Ignoring this epidemic of violence against women, men do not take this risk into account when designing facilities, which results in inconvenience, physical discomfort, and health and life risks for women. For example, a lack of public toilets means female farm workers fear assault if they publicly undress and therefore refrain from drinking liquids and/or wear adult diapers during the workday. Conversely, the trip to poorly placed public toilets is sometimes dangerous, so women must make adjustments to stay safe. Similarly, public transportation is not designed with women’s safety from male violence in mind. The problem is so extensive that many female workers conclude that traveling to and from work is the most dangerous part of the day. With minimal cost, steps could be taken to make transportation safer.
Women are most vulnerable in times of crisis, as rape is a common weapon of war. However, even after fleeing male violence, women in refugee camps or detention centers often find themselves at the mercy of male guards. At the other end of the spectrum, women in positions of power are also not exempt from this dynamic. Women who hold political office are at risk of sexual violence. In fact, there has been an increase in such threats to women in powerful positions. The reality of male violence causes women’s freedom to be restricted. Safer designs and procedures are essential to ensure the fulfillment of women’s rights.
Why has half of humanity been excluded from data collection? Perez repeatedly ridicules the litany of excuses for this omission. Historically, men have dismissed women as mysterious and unknowable alien beings, while the medical community depicted women as driven by emotion and prone to hysteria. In response, the male wish has been to make women more like men, a phenomenon Perez calls the Henry Higgins effect, after a character in My Fair Lady who wonders “Why can’t a woman be more like a man?”. The medical community treats male and female bodies as interchangeable in its research and diagnostics.
Not including women in datasets is often a form of laziness or lack of imagination: The routines of women are supposedly more complicated and varied, their economic contributions are excluded from the GDP because they are too difficult to quantify and count, and they are excluded from medical trials because they are harder to recruit (as Perez points out, it apparently did not occur to researchers to make the trial schedules more convenient for women).

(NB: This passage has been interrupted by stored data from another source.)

(* ===== verification/TrieInsert.v ===== *)
(** * Inserting into a trie *)

From S2P Require Import Prelude Bytes External Trie TrieTree TrieRep.

(** ** Trees *)

(** [t] below the path [k]. *)
Definition graft (k : bytes) (t : tree) : tree := match k with [] => t | _ => TShort k t end.

Lemma tget_graft k t key : tget (graft k t) key = tget (TShort k t) key.
Proof. destruct k; [|done]. by unfold tget at 2; fold tget. Qed.

Lemma tget_short_None k c key : (∀ k', key ≠ k ++ k') → tget (TShort k c) key = None.
Proof.
  intros Hne. destruct (tget _ key) as [x|] eqn:E; [|done].
  apply tget_short_Some in E as (k' & -> & _). by destruct (Hne k').
Qed.

Lemma tget_short_under l k c K : tget (TShort (l ++ k) c) (l ++ K) = tget (TShort k c) K.
Proof.
  unfold tget; fold tget. rewrite length_app, drop_app_add, take_app_add.
  rewrite (bool_decide_ext _ (k = take (length k) K)); [done|].
  split; [apply app_inv_head|congruence].
Qed.

(** A full node with the children [t1] at [y] and [t2] at [z]. *)
Definition fork (y : Z) (t1 : tree) (z : Z) (t2 : tree) : tree :=
  TFull (<[Z.to_nat z := t2]> (<[Z.to_nat y := t1]> (replicate 17 TNil))).

Lemma tget_fork y t1 z t2 x k : 0 ≤ y < 17 → 0 ≤ z < 17 → y ≠ z →
  tget (fork y t1 z t2) (x :: k) = if x =? z then tget t2 k else if x =? y then tget t1 k else None.
Proof.
  intros Hy Hz Hyz. unfold fork. rewrite tget_full.
  destruct (Z.leb_spec 0 x), (Z.eqb_spec x z), (Z.eqb_spec x y); subst; try lia; try done.
  - by rewrite list_lookup_insert_eq by (by rewrite length_insert, length_replicate; lia).
  - rewrite list_lookup_insert_ne by lia. by rewrite list_lookup_insert_eq by (by rewrite length_replicate; lia).
  - rewrite !list_lookup_insert_ne by lia. destruct (replicate 17 TNil !! Z.to_nat x) as [c|] eqn:E; [|done].
    by apply lookup_replicate in E as [-> _].
Qed.

(** A child at the place [y] of a full node. *)
Definition child_ok (y : Z) (t : tree) : Prop :=
  t ≠ TNil ∧ (nibble y → node_ok t) ∧ (y = 16 → ∃ v m, t = TValue v m) ∧ 0 ≤ y < 17.
(* ===== verification/TrieCodec.v ===== *)
(** * The encodings of keys and nodes

    Reading back a compact key, or a node that was written to the database,
    gives the key or the node's tree back. *)

From S2P Require Import Prelude Bytes External Trie TrieTree TrieRep.

(** ** Nibbles *)
Lemma nibble_check (P : Z → bool) : forallb P (seqZ 0 16) = true → ∀ x, nibble x → P x = true.
Proof.
  rewrite forallb_forall. intros Hall x Hx. apply Hall, list_elem_of_In, elem_of_seqZ.
  unfold nibble in Hx. lia.
Qed.

Lemma nibble_pair a b : nibble a → nibble b →
  let x := Z.lor (wrap8 (Z.shiftl a 4)) b in x / 16 = a ∧ x mod 16 = b.
Proof.
  intros Ha Hb. pose (P := λ a b, let x := Z.lor (wrap8 (Z.shiftl a 4)) b in
    (x / 16 =? a) && (x mod 16 =? b)).
  assert (P a b = true) as HP.
  { apply (nibble_check (P a)); [|done]. revert a Ha.
    apply (nibble_check (λ a, forallb (P a) (seqZ 0 16))). vm_compute. reflexivity. }
  apply andb_true_iff in HP as [H1 H2]. by split; apply Z.eqb_eq.
Qed.

Lemma flag_nibble (term : bool) x : nibble x →
  let b0 := Z.lor (Z.lor (Z.shiftl (if term then 1 else 0) 5) (Z.shiftl 1 4)) x in
  b0 / 16 = (if term then 3 else 1) ∧ b0 mod 16 = x.
Proof.
  intros Hx. pose (P := λ x, let b0 := Z.lor (Z.lor (Z.shiftl (if term then 1 else 0) 5) (Z.shiftl 1 4)) x in
    (b0 / 16 =? (if term then 3 else 1)) && (b0 mod 16 =? x)).
  assert (P x = true) as HP by (apply nibble_check; [destruct term; vm_compute; reflexivity|done]).
  apply andb_true_iff in HP as [H1 H2]. by split; apply Z.eqb_eq.
Qed.

Lemma decodeNibbles_Ok l r : decodeNibbles l = Ok r → Forall nibble l →
  nibblesOf r = l ∧ length l = (2 * length r)%nat.
Proof.
  assert (∀ n l r, (length l ≤ n)%nat → decodeNibbles l = Ok r → Forall nibble l →
    nibblesOf r = l ∧ length l = (2 * length r)%nat) as Hn; [|by eapply Hn].
  clear l r. induction n as [|n IH]; intros [|a [|b l]] r Hlen E Hl; simpl in *; try lia; try done;
    try (by injection E as <-).
  destruct (decodeNibbles l) as [r'|] eqn:Er; [|done]. injection E as <-.
  inversion Hl as [|? ? Ha Hl']; subst. inversion Hl' as [|? ? Hb Hl'']; subst.
  destruct (IH l r') as [E1 E2]; [lia|done|done|]. destruct (nibble_pair a b Ha Hb) as [Ea Eb].
  simpl. rewrite Ea, Eb, E1. split; [done|lia].
Qed.

Lemma decodeNibbles_even l : Nat.even (length l) = true → ∃ r, decodeNibbles l = Ok r.
Proof.
  assert (∀ n l, (length l ≤ n)%nat → Nat.even (length l) = true → ∃ r, decodeNibbles l = Ok r) as Hn;
    [|by eapply Hn].
  clear l. induction n as [|n IH]; intros [|a [|b l]] Hl He; simpl in *; try lia; try (by eexists); try done.
  destruct (IH l) as [r Hr]; [lia|done|]. rewrite Hr. by eexists.
Qed.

These excuses are poor ones. With the development of algorithms and artificial intelligence, the gender data gap can have dire consequences for women. They can be denied jobs or worse, if artificial intelligence is used in medicine, women can be misdiagnosed. In a quest for simplicity, programmers have fallen prey to creating bad data. The old adage is: garbage in, garbage out. When half of humanity is missing from the data, no excuse can justify that.